(** The loop has stopped on its own test when [daysTouched] turns are
    allowed: more fuel changes nothing. *)
Lemma splitAcrossDays_fuel (fuel : nat) (st : StatusValue) :
  forall t e dd extra,
    (Z.to_nat (e / millisecondsInDay - t / millisecondsInDay + 1)
     <= fuel)%nat ->
    splitAcrossDays (fuel + extra) st t e dd = splitAcrossDays fuel st t e dd.
Proof.
  induction fuel as [|fuel IH]; intros t e dd extra Hf.
  - rewrite !splitAcrossDays_done; [reflexivity | |];
      unfold millisecondsInDay in *; Z.div_mod_to_equations; lia.
  - destruct (Z_lt_le_dec t e) as [L|L].
    + change (S fuel + extra)%nat with (S (fuel + extra)).
      rewrite !splitAcrossDays_step by exact L. cbv zeta.
      apply IH. unfold millisecondsInDay in *.
      rewrite Z.div_mul by discriminate. lia.
    + now rewrite !splitAcrossDays_done.
Qed.

Lemma expandStop_fuel (st : StatusValue) (t e : Z) (dd : DailyData)
  (extra : nat) :
  splitAcrossDays (daysTouched t e + extra) st t e dd
  = splitAcrossDays (daysTouched t e) st t e dd.
Proof. apply splitAcrossDays_fuel. unfold daysTouched. lia. Qed.

Lemma day_ok_mono (t t' : Z) (entry : CalendarDate * DayLog) :
  t <= t' -> day_ok t entry -> day_ok t' entry.
Proof.
  intros H (n & Hk & Hr). exists n. split; [exact Hk|].
  eapply raw_ok_weaken; [exact Hr | now apply hourMark_mono].
Qed.

Lemma ensureDay_ok (t n : Z) (dd : DailyData) :
  Forall (day_ok t) dd -> Forall (day_ok t) (ensureDay (civil_from_days n) dd).
Proof.
  intros H. unfold ensureDay.
  destruct (dailyData_get _ dd); [exact H|].
  apply Forall_app. split; [exact H|]. constructor; [|constructor].
  exists n. split; [reflexivity|]. simpl. apply hourMark_range.
Qed.

Lemma pushSegment_ok (t t' n a b : Z) (st : StatusValue) (dd : DailyData) :
  t <= t' -> hourMark n t <= a -> a < b -> b <= hourMark n t' ->
  Forall (day_ok t) dd ->
  Forall (day_ok t')
    (pushSegment (civil_from_days n) (mkSegment st (inject_Z a) (inject_Z b))
       dd).
Proof.
  intros Ht Ha Hab Hb H.
  induction H as [|[k log] dd Hk H IH]; simpl; [constructor|].
  destruct (date_eqb k (civil_from_days n)) eqn:E.
  - constructor.
    + apply date_eqb_eq in E. destruct Hk as (n' & Hn' & Hr).
      simpl in Hn', Hr. rewrite E in Hn'. apply civil_from_days_inj in Hn'.
      subst n'. exists n. split; [exact E|]. simpl.
      apply (raw_ok_snoc _ _ _ _ _ (hourMark n t)); [exact Hr | lia | exact Hb].
    + eapply Forall_impl; [| exact H]. intros x. now apply day_ok_mono.
  - constructor; [now apply (day_ok_mono t) | exact IH].
Qed.

Lemma splitAcrossDays_ok (fuel : nat) (st : StatusValue) :
  forall t e dd tau,
    tau <= t -> tau <= e -> Forall (day_ok tau) dd ->
    Forall (day_ok e) (splitAcrossDays fuel st t e dd).
Proof.
  induction fuel as [|fuel IH]; intros t e dd tau Ht He H.
  - simpl. eapply Forall_impl; [| exact H]. intros x. now apply day_ok_mono.
  - destruct (Z_lt_le_dec t e) as [L|L].
    + rewrite splitAcrossDays_step by exact L. cbv zeta.
      set (n := t / millisecondsInDay).
      set (next := (n + 1) * millisecondsInDay).
      assert (t < next) as Hnext
        by (subst next n; unfold millisecondsInDay;
            Z.div_mod_to_equations; lia).
      apply (IH _ _ _ (Z.min e next)); [lia | lia |].
      destruct (hourMark n t <? hourMark n (Z.min e next)) eqn:E.
      * apply Z.ltb_lt in E.
        apply (pushSegment_ok tau); try lia.
        -- apply hourMark_mono. lia.
        -- apply ensureDay_ok. exact H.
      * apply ensureDay_ok. eapply Forall_impl; [| exact H].
        intros x. apply day_ok_mono. lia.
    + rewrite splitAcrossDays_done by exact L.
      eapply Forall_impl; [| exact H]. intros x. now apply day_ok_mono.
Qed.

Lemma Qtrunc_whole (q : Q) (z : Z) : (q == inject_Z z)%Q -> Qtrunc q = z.
Proof.
  intros H. unfold Qtrunc. destruct (Qle_bool 0 q).
  - rewrite H. apply Qfloor_Z.
  - rewrite H. apply Qceiling_Z.
Qed.

Lemma addHours_whole (t k : Z) (d : Q) :
  (d == inject_Z k)%Q -> addHours t d = t + k * millisecondsInHour.
Proof.
  intros H. unfold addHours. apply Qtrunc_whole.
  rewrite H, inject_Z_plus, inject_Z_mult. reflexivity.
Qed.

(** A duration that is not negative never moves the clock back. *)
Lemma addHours_ge (t : Z) (d : Q) : (0 <= d)%Q -> t <= addHours t d.
Proof.
  intros H. unfold addHours, Qtrunc.
  set (q := (inject_Z t + d * inject_Z millisecondsInHour)%Q).
  assert (inject_Z t <= q)%Q as Hq.
  { subst q. unfold millisecondsInHour.
    assert (0 <= d * inject_Z 3600000)%Q
      by (apply Qmult_le_0_compat; [exact H | discriminate]).
    lra. }
  destruct (Qle_bool 0 q).
  - rewrite <- (Qfloor_Z t). now apply Qfloor_resp_le.
  - rewrite <- (Qceiling_Z t). now apply Qceiling_resp_le.
Qed.
(** * dist-keras: the parameter server, the Spark worker and the coordinator

    A shallow embedding of [distkeras/distributed_models.py].  Python
    objects are attribute dictionaries, free names are looked up in the
    module namespace, and every statement that can raise is written in a
    state-and-exception monad, so that the order in which the source
    evaluates names and attributes is the order in which the model fails. *)

From Stdlib Require Import ZArith QArith String List.
From stdpp Require Import base gmap strings list pretty.

#[local] Set Warnings "-register-all".
#[local] Open Scope string_scope.
#[local] Open Scope Z_scope.
#[local] Open Scope list_scope.

(** ** Tensors and parameter sets *)

(** A numpy array: a shape tag and the entries in row-major order.  Entries
    are exact rationals; rounding is outside the model. *)
Record ndarray := NDArray { shape : list nat; data : list Q }.

(** What [model.get_weights()] returns: a Python list of arrays. *)
Abbreviation weights := (list ndarray).

Definition shapes (ws : weights) : list (list nat) := shape <$> ws.

(** One record of a partition as built by [to_simple_rdd]: a feature vector
    paired with a label vector. *)
Abbreviation sample := (list Q * list Q)%type.

(** ** Exceptions and results *)

Inductive exn :=
| NameError (name : string)
| AttributeError (attr : string)
| TypeError (what : string)
| KeyError (key : string)
| IndexError
| ZeroDivisionError
| UnpicklingError
| ValueError (what : string)
| HTTPError (code : Z)
| NotImplementedError
| OverflowError.

Inductive result (A : Type) :=
| Ok (a : A)
| Raise (e : exn).
Arguments Ok {A} a.
Arguments Raise {A} e.

(** Statements of a method body: they read and write a state [S] (the
    object, the network, a log) and either produce a value or raise.  The
    state reached when the exception is raised is kept. *)
Definition py (S A : Type) : Type := S -> result A * S.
_ _ _
_TASK INSTRUCTIONS_
Exactly as given, please retype all the entries.

_TASK SOLUTION_
(** The loop has stopped on its own test when [daysTouched] turns are
    allowed: more fuel changes nothing. *)
Lemma splitAcrossDays_fuel (fuel : nat) (st : StatusValue) :
  forall t e dd extra,
    (Z.to_nat (e / millisecondsInDay - t / millisecondsInDay + 1)
     <= fuel)%nat ->
    splitAcrossDays (fuel + extra) st t e dd = splitAcrossDays fuel st t e dd.
Proof.
  induction fuel as [|fuel IH]; intros t e dd extra Hf.
  - rewrite !splitAcrossDays_done; [reflexivity | |];
      unfold millisecondsInDay in *; Z.div_mod_to_equations; lia.
  - destruct (Z_lt_le_dec t e) as [L|L].
    + change (S fuel + extra)%nat with (S (fuel + extra)).
      rewrite !splitAcrossDays_step by exact L. cbv zeta.
      apply IH. unfold millisecondsInDay in *.
      rewrite Z.div_mul by discriminate. lia.
    + now rewrite !splitAcrossDays_done.
Qed.

Lemma expandStop_fuel (st : StatusValue) (t e : Z) (dd : DailyData)
  (extra : nat) :
  splitAcrossDays (daysTouched t e + extra) st t e dd
  = splitAcrossDays (daysTouched t e) st t e dd.
Proof. apply splitAcrossDays_fuel. unfold daysTouched. lia. Qed.

Lemma day_ok_mono (t t' : Z) (entry : CalendarDate * DayLog) :
  t <= t' -> day_ok t entry -> day_ok t' entry.
Proof.
  intros H (n & Hk & Hr). exists n. split; [exact Hk|].
  eapply raw_ok_weaken; [exact Hr | now apply hourMark_mono].
Qed.

Lemma ensureDay_ok (t n : Z) (dd : DailyData) :
  Forall (day_ok t) dd -> Forall (day_ok t) (ensureDay (civil_from_days n) dd).
Proof.
  intros H. unfold ensureDay.
  destruct (dailyData_get _ dd); [exact H|].
  apply Forall_app. split; [exact H|]. constructor; [|constructor].
  exists n. split; [reflexivity|]. simpl. apply hourMark_range.
Qed.

Lemma pushSegment_ok (t t' n a b : Z) (st : StatusValue) (dd : DailyData) :
  t <= t' -> hourMark n t <= a -> a < b -> b <= hourMark n t' ->
  Forall (day_ok t) dd ->
  Forall (day_ok t')
    (pushSegment (civil_from_days n) (mkSegment st (inject_Z a) (inject_Z b))
       dd).
Proof.
  intros Ht Ha Hab Hb H.
  induction H as [|[k log] dd Hk H IH]; simpl; [constructor|].
  destruct (date_eqb k (civil_from_days n)) eqn:E.
  - constructor.
    + apply date_eqb_eq in E. destruct Hk as (n' & Hn' & Hr).
      simpl in Hn', Hr. rewrite E in Hn'. apply civil_from_days_inj in Hn'.
      subst n'. exists n. split; [exact E|]. simpl.
      apply (raw_ok_snoc _ _ _ _ _ (hourMark n t)); [exact Hr | lia | exact Hb].
    + eapply Forall_impl; [| exact H]. intros x. now apply day_ok_mono.
  - constructor; [now apply (day_ok_mono t) | exact IH].
Qed.

Lemma splitAcrossDays_ok (fuel : nat) (st : StatusValue) :
  forall t e dd tau,
    tau <= t -> tau <= e -> Forall (day_ok tau) dd ->
    Forall (day_ok e) (splitAcrossDays fuel st t e dd).
Proof.
  induction fuel as [|fuel IH]; intros t e dd tau Ht He H.
  - simpl. eapply Forall_impl; [| exact H]. intros x. now apply day_ok_mono.
  - destruct (Z_lt_le_dec t e) as [L|L].
    + rewrite splitAcrossDays_step by exact L. cbv zeta.
      set (n := t / millisecondsInDay).
      set (next := (n + 1) * millisecondsInDay).
      assert (t < next) as Hnext
        by (subst next n; unfold millisecondsInDay;
            Z.div_mod_to_equations; lia).
      apply (IH _ _ _ (Z.min e next)); [lia | lia |].
      destruct (hourMark n t <? hourMark n (Z.min e next)) eqn:E.
      * apply Z.ltb_lt in E.
        apply (pushSegment_ok tau); try lia.
        -- apply hourMark_mono. lia.
        -- apply ensureDay_ok. exact H.
      * apply ensureDay_ok. eapply Forall_impl; [| exact H].
        intros x. apply day_ok_mono. lia.
    + rewrite splitAcrossDays_done by exact L.
      eapply Forall_impl; [| exact H]. intros x. now apply day_ok_mono.
Qed.

Lemma Qtrunc_whole (q : Q) (z : Z) : (q == inject_Z z)%Q -> Qtrunc q = z.
Proof.
  intros H. unfold Qtrunc. destruct (Qle_bool 0 q).
  - rewrite H. apply Qfloor_Z.
  - rewrite H. apply Qceiling_Z.
Qed.

Lemma addHours_whole (t k : Z) (d : Q) :
  (d == inject_Z k)%Q -> addHours t d = t + k * millisecondsInHour.
Proof.
  intros H. unfold addHours. apply Qtrunc_whole.
  rewrite H, inject_Z_plus, inject_Z_mult. reflexivity.
Qed.

(** A duration that is not negative never moves the clock back. *)
Lemma addHours_ge (t : Z) (d : Q) : (0 <= d)%Q -> t <= addHours t d.
Proof.
  intros H. unfold addHours, Qtrunc.
  set (q := (inject_Z t + d * inject_Z millisecondsInHour)%Q).
  assert (inject_Z t <= q)%Q as Hq.
  { subst q. unfold millisecondsInHour.
    assert (0 <= d * inject_Z 3600000)%Q
      by (apply Qmult_le_0_compat; [exact H | discriminate]).
    lra. }
  destruct (Qle_bool 0 q).
  - rewrite <- (Qfloor_Z t). now apply Qfloor_resp_le.
  - rewrite <- (Qceiling_Z t). now apply Qceiling_resp_le.
Qed.
(** * dist-keras: the parameter server, the Spark worker and the coordinator

    A shallow embedding of [distkeras/distributed_models.py].  Python
    objects are attribute dictionaries, free names are looked up in the
    module namespace, and every statement that can raise is written in a
    state-and-exception monad, so that the order in which the source
    evaluates names and attributes is the order in which the model fails. *)

From Stdlib Require Import ZArith QArith String List.
From stdpp Require Import base gmap strings list pretty.

#[local] Set Warnings "-register-all".
#[local] Open Scope string_scope.
#[local] Open Scope Z_scope.
#[local] Open Scope list_scope.

(** ** Tensors and parameter sets *)

(** A numpy array: a shape tag and the entries in row-major order.  Entries
    are exact rationals; rounding is outside the model. *)
Record ndarray := NDArray { shape : list nat; data : list Q }.

(** What [model.get_weights()] returns: a Python list of arrays. *)
Abbreviation weights := (list ndarray).

Definition shapes (ws : weights) : list (list nat) := shape <$> ws.

(** One record of a partition as built by [to_simple_rdd]: a feature vector
    paired with a label vector. *)
Abbreviation sample := (list Q * list Q)%type.

(** ** Exceptions and results *)

Inductive exn :=
| NameError (name : string)
| AttributeError (attr : string)
| TypeError (what : string)
| KeyError (key : string)
| IndexError
| ZeroDivisionError
| UnpicklingError
| ValueError (what : string)
| HTTPError (code : Z)
| NotImplementedError
| OverflowError.

Inductive result (A : Type) :=
| Ok (a : A)
| Raise (e : exn).
Arguments Ok {A} a.
Arguments Raise {A} e.

(** Statements of a method body: they read and write a state [S] (the
    object, the network, a log) and either produce a value or raise.  The
    state reached when the exception is raised is kept. *)
Definition py (S A : Type) : Type := S -> result A * S.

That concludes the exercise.